I was fortunate to have parents who chose not to bring me up
as a racist. Yet, racism was all around
us, those feelings and expressions, and to some extent it was in even our
house. I remember my mother explaining
to me that my friend from the Lumbee tribe had nothing to be ashamed of because
she was mixed white and Native American, and as a result I defended her at
school by shouting to the bullies “She is not black! She’s Indian!” So racism was there, even where we tried to
keep it out. If you were Southern, racism
was like a wind that whistles around the house and it would sneak in like a bug
through the tiniest crack in the structure.
But in comparison to most of the people around us, my
parents were quietly progressive, although they were by no means in the
forefront of the Civil Rights Movement.
Still they taught me that people are people and that it is only society
that discriminates. Lucky me! For I have just discovered that I am not
completely 100 percent white, and my nonwhite percent isn’t Native American.
It is just a drop of African descent which I possess, one
percent for me, three percent for my father.

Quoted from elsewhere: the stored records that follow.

(* ===== verification/Bytes.v ===== *)
(** * Raw memory: reading and writing parts of a buffer *)
From Stdlib Require Import ZArith Lia.
From stdpp Require Import base numbers list.
From S2P Require Import Prelude Bits.

(** Accesses outside the buffer are invalid. *)
Definition in_buffer (data : list Z) (off len : Z) : bool :=
  bool_decide (0 <= off /\ 0 <= len /\ off + len <= Z.of_nat (length data)).

Definition mem_read (data : list Z) (off len : Z) : outcome (list Z) :=
  if in_buffer data off len then Ret (bytes_at data off len) else Bug.

Definition mem_write (data : list Z) (off : Z) (bs : list Z) : outcome (list Z) :=
  if in_buffer data off (Z.of_nat (length bs)) then Ret (put_bytes data off bs) else Bug.

Definition memmove (data : list Z) (dst src len : Z) : outcome (list Z) :=
  bs ← mem_read data src len; mem_write data dst bs.

(** Little-endian words. *)
Definition le32_to_cpu (bs : list Z) : Z :=
  (bs !!! 0%nat) + 256 * (bs !!! 1%nat) + 65536 * (bs !!! 2%nat) + 16777216 * (bs !!! 3%nat).

Definition le32_at (data : list Z) (off : Z) : Z := le32_to_cpu (bytes_at data off 4).

(** ** Facts *)

Lemma in_buffer_true data off len : 0 <= off -> 0 <= len -> off + len <= Z.of_nat (length data) -> in_buffer data off len = true.
Proof. intros. unfold in_buffer. by rewrite bool_decide_true by lia. Qed.

Lemma length_put_bytes data off bs : length (put_bytes data off bs) = length data.
Proof. apply length_inserts. Qed.

Lemma length_bytes_at data off len :
  0 <= off -> 0 <= len -> off + len <= Z.of_nat (length data) -> length (bytes_at data off len) = Z.to_nat len.
Proof. intros. unfold bytes_at. rewrite length_take, length_drop. lia. Qed.

Lemma lookup_bytes_at data off len i :
  0 <= off -> (i < Z.to_nat len)%nat -> bytes_at data off len !! i = data !! (Z.to_nat off + i)%nat.
Proof. intros. unfold bytes_at. by rewrite lookup_take_lt, lookup_drop by lia. Qed.

Lemma bytes_at_eq d1 d2 o1 o2 len :
  0 <= o1 -> 0 <= o2 -> 0 <= len ->
  (forall i, 0 <= i < len -> d1 !! Z.to_nat (o1 + i) = d2 !! Z.to_nat (o2 + i)) ->
  bytes_at d1 o1 len = bytes_at d2 o2 len.
Proof.
  intros H1 H2 Hl Heq. apply list_eq. intros i. destruct (decide (i < Z.to_nat len)%nat).
  - rewrite !lookup_bytes_at by done. specialize (Heq (Z.of_nat i)).
    replace (Z.to_nat o1 + i)%nat with (Z.to_nat (o1 + Z.of_nat i)) by lia.
    replace (Z.to_nat o2 + i)%nat with (Z.to_nat (o2 + Z.of_nat i)) by lia. apply Heq. lia.
  - unfold bytes_at. by rewrite !lookup_take_ge by lia.
Qed.

Lemma lookup_put_inside data off bs j :
  0 <= off -> off + Z.of_nat (length bs) <= Z.of_nat (length data) -> off <= j < off + Z.of_nat (length bs) ->
  put_bytes data off bs !! Z.to_nat j = bs !! Z.to_nat (j - off).
Proof. intros. unfold put_bytes. rewrite list_lookup_inserts by lia. f_equal. lia. Qed.

Lemma lookup_put_outside data off bs j :
  0 <= off -> 0 <= j -> j < off \/ off + Z.of_nat (length bs) <= j ->
  put_bytes data off bs !! Z.to_nat j = data !! Z.to_nat j.
Proof.
  intros Ho Hj [H|H]; unfold put_bytes; [apply list_lookup_inserts_lt; lia|apply list_lookup_inserts_ge; lia].
Qed.

Lemma bytes_at_put_other data off bs o n :
  0 <= off -> 0 <= o -> 0 <= n -> o + n <= off \/ off + Z.of_nat (length bs) <= o ->
  bytes_at (put_bytes data off bs) o n = bytes_at data o n.
Proof. intros. apply bytes_at_eq; [done..|]. intros i Hi. apply lookup_put_outside; lia. Qed.

Lemma bytes_at_put_inside data off bs o n :
  0 <= off -> off + Z.of_nat (length bs) <= Z.of_nat (length data) -> 0 <= n -> off <= o -> o + n <= off + Z.of_nat (length bs) ->
  bytes_at (put_bytes data off bs) o n = bytes_at bs (o - off) n.
Proof.
  intros. apply bytes_at_eq; [lia..|]. intros i Hi. rewrite lookup_put_inside by lia. f_equal. lia.
Qed.

Lemma bytes_at_nested data s m k n :
  0 <= s -> 0 <= k -> 0 <= n -> k + n <= m -> bytes_at (bytes_at data s m) k n = bytes_at data (s + k) n.
Proof.
  intros. apply bytes_at_eq; [lia..|]. intros i Hi. rewrite lookup_bytes_at by lia. f_equal. lia.
Qed.

Lemma bytes_at_full bs : bytes_at bs 0 (Z.of_nat (length bs)) = bs.
Proof. unfold bytes_at. change (drop (Z.to_nat 0) bs) with bs. by rewrite Nat2Z.id, firstn_all. Qed.

Lemma mem_write_ok data off bs :
  0 <= off -> off + Z.of_nat (length bs) <= Z.of_nat (length data) -> mem_write data off bs = Ret (put_bytes data off bs).
Proof. intros. unfold mem_write. by rewrite in_buffer_true by lia. Qed.

Lemma mem_read_ok data off len :
  0 <= off -> 0 <= len -> off + len <= Z.of_nat (length data) -> mem_read data off len = Ret (bytes_at data off len).
Proof. intros. unfold mem_read. by rewrite in_buffer_true by lia. Qed.

(** [memmove] copies as if through a second buffer. *)
Lemma memmove_ok data dst src len :
  0 <= src -> 0 <= dst -> 0 <= len -> src + len <= Z.of_nat (length data) -> dst + len <= Z.of_nat (length data) ->
  exists data', memmove data dst src len = Ret data' /\ length data' = length data /\
    (forall o n, 0 <= n -> dst <= o -> o + n <= dst + len -> bytes_at data' o n = bytes_at data (o - dst + src) n) /\
    (forall o n, 0 <= n -> 0 <= o -> o + n <= dst \/ dst + len <= o -> bytes_at data' o n = bytes_at data o n).
Proof.
  intros. unfold memmove. rewrite mem_read_ok by lia. cbn [mbind outcome_bind].
  pose proof (length_bytes_at data src len) as Hl. rewrite mem_write_ok by (rewrite ?Hl; lia).
  eexists. split; [done|]. split; [apply length_put_bytes|]. split.
  - intros o n ? ? ?. rewrite bytes_at_put_inside by (rewrite ?Hl; lia). rewrite bytes_at_nested by lia. f_equal. lia.
  - intros o n ? ? ?. apply bytes_at_put_other; [lia..|]. rewrite Hl; lia.
Qed.

Lemma length_le32_bytes x : length (le32_bytes x) = 4%nat.
Proof. done. Qed.

Lemma land_255 x : Z.land x 255 = x mod 256.
Proof. change 255 with (Z.ones 8). by rewrite Z.land_ones by lia. Qed.

Lemma le32_round x : 0 <= x < 2 ^ 32 -> le32_to_cpu (le32_bytes x) = x.
Proof.
  intros Hx. unfold le32_to_cpu, le32_bytes. cbn [lookup_total list_lookup_total].
  rewrite !land_255, !Z.shiftr_div_pow2 by lia.
  change (2 ^ 8) with 256. change (2 ^ 16) with 65536. change (2 ^ 24) with 16777216. change (2 ^ 32) with 4294967296 in Hx.
  lia.
Qed.

Lemma le32_at_put data off x :
  0 <= off -> off + 4 <= Z.of_nat (length data) -> 0 <= x < 2 ^ 32 -> le32_at (put_bytes data off (le32_bytes x)) off = x.
Proof.
  intros. unfold le32_at. rewrite bytes_at_put_inside by (rewrite ?length_le32_bytes; lia).
  rewrite Z.sub_diag. change 4 with (Z.of_nat (length (le32_bytes x))). rewrite bytes_at_full. by apply le32_round.
Qed.

Lemma le32_at_put_other data off bs o :
  0 <= off -> 0 <= o -> o + 4 <= off \/ off + Z.of_nat (length bs) <= o -> le32_at (put_bytes data off bs) o = le32_at data o.
Proof. intros. unfold le32_at. by rewrite bytes_at_put_other. Qed.

(** A part of a part that was written before. *)
Lemma bytes_at_put_put data off bs k w :
  0 <= off -> off + Z.of_nat (length bs) <= Z.of_nat (length data) -> 0 <= k -> k + Z.of_nat (length w) <= Z.of_nat (length bs) ->
  bytes_at (put_bytes (put_bytes data off bs) (off + k) w) off (Z.of_nat (length bs)) = put_bytes bs k w.
Proof.
  intros. apply list_eq. intros i. destruct (decide (i < length bs)%nat) as [Hi|Hi].
  - rewrite lookup_bytes_at by lia. replace (Z.to_nat off + i)%nat with (Z.to_nat (off + Z.of_nat i)) by lia.
    destruct (decide (k <= Z.of_nat i < k + Z.of_nat (length w))).
    + rewrite lookup_put_inside by (rewrite ?length_put_bytes; lia).
      replace i with (Z.to_nat (Z.of_nat i)) at 2 by lia. rewrite lookup_put_inside by lia. f_equal. lia.
    + rewrite lookup_put_outside, lookup_put_inside by lia.
      replace i with (Z.to_nat (Z.of_nat i)) at 2 by lia. rewrite lookup_put_outside by lia. f_equal. lia.
  - unfold bytes_at. rewrite lookup_take_ge by lia. symmetry. apply lookup_ge_None_2. rewrite length_put_bytes. lia.
Qed.

(** ** Bytes in range *)

Definition is_byte (b : Z) : Prop := 0 <= b < 256.

Lemma bytes_le32 x : Forall is_byte (le32_bytes x).
Proof. unfold le32_bytes, is_byte. rewrite !land_255. repeat constructor; lia. Qed.

Lemma bytes_bytes_at d o n : Forall is_byte d -> Forall is_byte (bytes_at d o n).
Proof. intros. unfold bytes_at. by apply Forall_take, Forall_drop. Qed.

Lemma bytes_put d o bs : Forall is_byte d -> Forall is_byte bs -> Forall is_byte (put_bytes d o bs).
Proof.
  intros Hd Hb. apply Forall_lookup. intros i x Hx. unfold put_bytes in Hx.
  apply list_lookup_inserts_Some in Hx as [[_ Hx]|(_ & _ & Hx)]; by eapply Forall_lookup_1; [|exact Hx].
Qed.

Lemma le32_encode a b c e : is_byte a -> is_byte b -> is_byte c -> is_byte e -> le32_bytes (le32_to_cpu [a; b; c; e]) = [a; b; c; e].
Proof.
  unfold is_byte, le32_to_cpu, le32_bytes. cbn [lookup_total list_lookup_total]. intros.
  rewrite !land_255, !Z.shiftr_div_pow2 by lia. change (2 ^ 8) with 256. change (2 ^ 16) with 65536. change (2 ^ 24) with 16777216.
  repeat f_equal; lia.
Qed.

(** Writing back the word that is there changes nothing. *)
Lemma put_le32_same d o : Forall is_byte d -> 0 <= o -> o + 4 <= Z.of_nat (length d) -> put_bytes d o (le32_bytes (le32_at d o)) = d.
Proof.
  intros Hd Ho Hl. unfold le32_at. pose proof (length_bytes_at d o 4 Ho ltac:(lia) Hl) as Hlen.
  pose proof (bytes_bytes_at d o 4 Hd) as Hb. destruct (bytes_at d o 4) as [|a [|b [|c [|e [|? ?]]]]] eqn:Heq; try done.
  repeat (apply Forall_cons in Hb as [? Hb]). rewrite le32_encode, <-Heq by done.
  apply list_eq. intros i. destruct (decide (o <= Z.of_nat i < o + 4)).
  - replace i with (Z.to_nat (Z.of_nat i)) at 1 by lia.
    rewrite lookup_put_inside by (rewrite ?length_bytes_at by lia; lia). rewrite lookup_bytes_at by lia. f_equal. lia.
  - replace i with (Z.to_nat (Z.of_nat i)) at 1 by lia.
    rewrite lookup_put_outside by (rewrite ?length_bytes_at by lia; lia). f_equal. lia.
Qed.

Lemma memmove_bytes d dst src len d' : memmove d dst src len = Ret d' -> Forall is_byte d -> Forall is_byte d'.
Proof.
  unfold memmove, mem_read, mem_write. destruct (in_buffer d src len); [|done]. cbn [mbind outcome_bind].
  destruct (in_buffer _ _ _); [|done]. intros [= <-] Hd. apply bytes_put; [done|by apply bytes_bytes_at].
Qed.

But I can remember when “one drop” was significant, and it is
significant to me--as in Significantly Interesting. I wanted to know more. How could it be that out of those tediously monochromatic
ancestors of mine that there was, somewhere, a person of color? And when did that line of ancestors turn
white?
The first clue was an ancestor named Cornelius Davis who was
listed as a “free colored person” along with his household in the 1840 census
in Brunswick County NC, as were his closest neighbors. But on the 1850 census, Cornelius, along with
his household, was identified as white while his neighbors remained colorful,
and that was his story, and he stuck to it through all the census taking to
come over the next forty years.
I was curious how Cornelius achieved this precarious freedom
while still classified as a person of color in the antebellum South, and I
believe I have made the connection that tells the story.
I have tentatively connected Cornelius “Neal” Davis on the
basis of location and time, surnames of neighbors, and recorded ethnicity to
Richard Davis, a “mulatto” who was an artilleryman in the Revolutionary War. Richard and his mother, Grace, were freed in
the late 1700s by a slave holder named John Davis. In the words of the 1791 petition filed by
Richard and Grace Davis to the state of North Carolina upon the death of John
Davis, they were determined to “continue to enjoy all the rights of a free
Woman and the Privilege of a Freeman.”